What is the most common complaint heard about the current state of sustainability reporting standards? It may be the bloated number of free-standing, independent, overlapping, and often conflicting standards. Regrettably, no single entity has yet emerged as the clear consensus choice for defining corporate disclosures.

There were hopes, though, that this situation would have improved two weeks ago. That was when the International Financial Reporting Standards (IFRS) Foundation issued its first two standards on sustainability disclosures. Its first Standard (S1) defined general reporting requirements and its second (S2) defined climate-related disclosures.

The IFRS is the leading authority for financial reporting standards outside of the United States. With S1 and S2, it was expected to help streamline the various public standards by recommending the promulgations of the Sustainability Accounting Standards Board (SASB) as “priority materials” for reporting purposes.

Did they do so? At first glance, they did. S1’s main body included a declaration that “an entity shall refer to and consider the applicability of the disclosure topics in the SASB Standards.”
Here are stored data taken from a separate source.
Lemma wp_outcome h w s r Q : holds h w s -> run s = Some r -> begun r = true ->
  (forall o h', holds h' w s -> (forall x, o = Some x -> settled h' (place r) x) -> Q (inl o) w h') ->
  (forall e h', holds h' w s -> Q (inr e) w h') -> wp (outcome r) w h Q.
Proof.
  intros H Er Hb Ho He. pose proof (run_in_hand _ _ _ _ H Er) as Hr. unfold outcome, placeOutcome, snapshotOutcome.
  destruct (place r) eqn:Ep.
  - pose proof (ok_job _ _ Hr Ep) as Hj. rewrite Hb in Hj.
    assert (default ""%string (jobId r) = ""%string -> Q (inl (Some ResultDone)) w h) as Hnone.
    { intros E. rewrite E in Hj. destruct Hj as (a & l & jobs & b & -> & Hl & Hq). apply Ho; [done|]. intros x [= <-].
      exists a, (Asked (SearchJobs l) (inl jobs)), b. split; [done|]. split; [|done]. right. by exists l, jobs. }
    destruct (jobId r) as [[|c i]|]; [by apply Hnone| |by apply Hnone]. cbn in Hj.
    apply seq_wp_bind. eapply wp_plain; [exact H|done| |by intros; apply He].
    intros jobs H'. apply Ho; [done|]. intros x Hx. apply settled_now. unfold shows.
    pose proof (job_outcome_seen jobs (String c i)) as Hseen. rewrite Hx in Hseen.
    destruct x; [left|by inversion Hseen|right; split; [done|]];
      (exists jobs, (String c i); split; [eexists; split; [done|]; intros []; set_solver|done]).
  - apply seq_wp_bind. eapply wp_plain; [exact H|done| |by intros; apply He]. intros st H'. cbn. apply Ho; [done|].
    intros x Hx. destruct (busy st) eqn:E; [done|]. injection Hx as <-. apply settled_now. by exists st.
  - apply seq_wp_bind. eapply wp_plain; [exact H|done| |by intros; apply He]. intros st H'. cbn. apply Ho; [done|].
    intros x Hx. destruct (busy st) eqn:E; [done|]. injection Hx as <-. apply settled_now. by exists st.
Qed.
The problem, though, is that S1’s main body also declared that “an entity may refer to and consider the applicability of … the CDSB Framework Application Guidance for Water-related Disclosures and the CDSB Framework Application Guidance for Biodiversity-related Disclosures.” And in Appendix C, S1 noted that “an entity may … refer to and consider the applicability of … the GRI Standards and … the ESRS Standards.”

Furthermore, S2 barely mentions the SASB at all; the standard setter only appears on the copyright disclosure page and in the Glossary of Appendix A. Instead of the SASB, S2 recommends several other standard setting entities.
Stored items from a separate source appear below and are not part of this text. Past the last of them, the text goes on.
Lemma effective_user r : auth_userId (effectiveAuth r) = auth_userId (auth r).
Proof. unfold effectiveAuth. by destruct (ignorePrivacy r). Qed.
Lemma effective_link r : sharedLink (effectiveAuth r) = sharedLink (auth r).
Proof. unfold effectiveAuth. by destruct (ignorePrivacy r). Qed.
Lemma effective_elevated r : hasElevatedPermission (effectiveAuth r) = hasElevatedPermission (auth r).
Proof. unfold effectiveAuth. by destruct (ignorePrivacy r). Qed.

Lemma rules_of_row db a : NoDup (asset_id <$> asset db) -> a ∈ asset db -> rules_hide db (asset_id a) -> hiddenByOwnerRules db a = true.
Proof.
  intros Hn Ha (b & Hb & E & Hh). enough (b = a) as -> by done.
  clear Hh. induction (asset db) as [|c l IH]; [by apply elem_of_nil in Ha|]. cbn in Hn. apply NoDup_cons in Hn as [Hc Hn].
  apply elem_of_cons in Ha as [->|Ha]; apply elem_of_cons in Hb as [->|Hb]; [done| | |by apply IH].
  - exfalso. apply Hc, list_elem_of_fmap. by exists b.
  - exfalso. apply Hc, list_elem_of_fmap. by exists a.
Qed.

(** An unlocked, unhidden item and its motion part are nobody's secret. *)
Lemma carried_private db r p a x : whole_live_photos db -> a ∈ asset db -> isLocked db (asset_id a) = false ->
  hiddenByOwnerRules db a = false \/ (sharedLink (auth r) = None /\ asset_ownerId a = auth_userId (auth r)) ->
  carries db p a x -> private db r x.
Proof.
  intros Hw Ha Hl Hr Hc. split.
  - intros Hx. exfalso. destruct Hc as [->|[Hm _]]; [congruence|]. pose proof (whole_lock _ Hw a x Ha Hm Hx). congruence.
  - intros (m & Hm & <- & Hh). assert (sharedLink (auth r) = None /\ asset_ownerId a = auth_userId (auth r)) as [Hn Ho].
    { destruct Hr as [Hr|Hr]; [exfalso|done]. destruct Hc as [E|[Hp _]].
      - assert (rules_hide db (asset_id a)) as H by (exists m; auto). apply (rules_of_row db a (whole_ids _ Hw) Ha) in H. congruence.
      - pose proof (whole_rules _ Hw a m Ha Hm Hp Hh). congruence. }
    split; [done|]. destruct Hc as [E|[Hp _]]; [by exists a|]. exists m. split; [done|]. split; [done|]. by rewrite (whole_owner _ Hw a m Ha Hm Hp).
Qed.

(** One's own, from a session that may see it. *)
Lemma owned_private db r i a : a ∈ asset db -> asset_id a = i -> asset_ownerId a = auth_userId (auth r) -> sharedLink (auth r) = None ->
  (hasElevatedPermission (auth r) = false -> isLocked db i = false) -> private db r i.
Proof.
  intros Ha Hi Ho Hn Hl. split; intros H; (split; [done|]); [split|]; try (by exists a).
  destruct (hasElevatedPermission (auth r)); [done|]. rewrite Hl in H; done.
Qed.
Lemma own_private db r p x a : own db (auth_userId (auth r)) (hasElevatedPermission (auth r)) p x a -> sharedLink (auth r) = None -> private db r x.
Proof. intros [Ha Hi Ho Hl _] Hn. eapply owned_private; [done..|]. intros E. by destruct (Hl E). Qed.

Lemma file_sound db u ids e p x : x ∈ assetFile_checkOwnerAccess db u ids e p ->
  exists a, a ∈ asset db /\ (x, asset_id a) ∈ asset_file db /\ asset_ownerId a = u /\ (e = false -> isLocked db (asset_id a) = false).
Proof.
  unfold assetFile_checkOwnerAccess, answer. destruct (decide (ids = ∅)); [by intros ?%elem_of_empty|]. rewrite elem_of_list_to_set.
  intros H. rows. destruct H as ([f i] & Hf & H). rows. destruct H as (a & Ha & H). unfold is_id in H. rows. cbn in H.
  destruct H as [[[[[E Hl] Ho] Hi] Hp] ->]. exists a. split; [done|]. split; [by subst i|]. split; [done|].
  intros ->. destruct Hl as [[=]|[? _]]. done.
Qed.
Lemma face_sound db u ids p e x : x ∈ person_checkFaceOwnerAccess db u ids p e ->
  exists a f, a ∈ asset db /\ f ∈ asset_face db /\ face_id f = x /\ face_assetId f = asset_id a /\ asset_ownerId a = u /\
    (e = false -> isLocked db (asset_id a) = false).
Proof.
  unfold person_checkFaceOwnerAccess, answer. destruct (decide (ids = ∅)); [by intros ?%elem_of_empty|]. rewrite elem_of_list_to_set.
  intros H. rows. destruct H as (f & Hf & H). rows. destruct H as (a & Ha & H). unfold is_id in Ha. rows.
  destruct Ha as (Ha & Hd & E). destruct H as [[[[Hi Ho] Hl] Hp] ->]. exists a, f. repeat split; try done.
  intros ->. by destruct Hl as [[=]|?].
Qed.

(** ** The promises *)

(** What was granted, item by item: each at the moment of the check that granted it. *)
Definition kept (db : nat -> Library) (r : AccessRequest) (x : string) : Prop :=
  exists n n' i, concerns (permission r) (db n) x i /\ lock_kept (db n) r i /\ rules_kept (db n') r i.
Lemma kept_at db r x n i : concerns (permission r) (db n) x i -> private (db n) r i -> kept db r x.
Proof. intros Hc [Hl Hr]. by exists n, n, i. Qed.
With this in mind, do S1 and S2 represent a collective improvement in sustainability disclosure requirements? Perhaps one could argue that the public interest is served any time a major reporting organization issues a comprehensive set of meaningful reporting standards.

But for those who hoped that that the IFRS would recommend the SASB guidance as “priority materials” and thus advance the streamlining of disparate standards, S1 and S2 may represent a bit of a disappointment. Although one could argue that the IFRS did express a modest preference for the SASB, S1 and S2 mention so many other standard setters that any such preference may barely “move the needle” at all.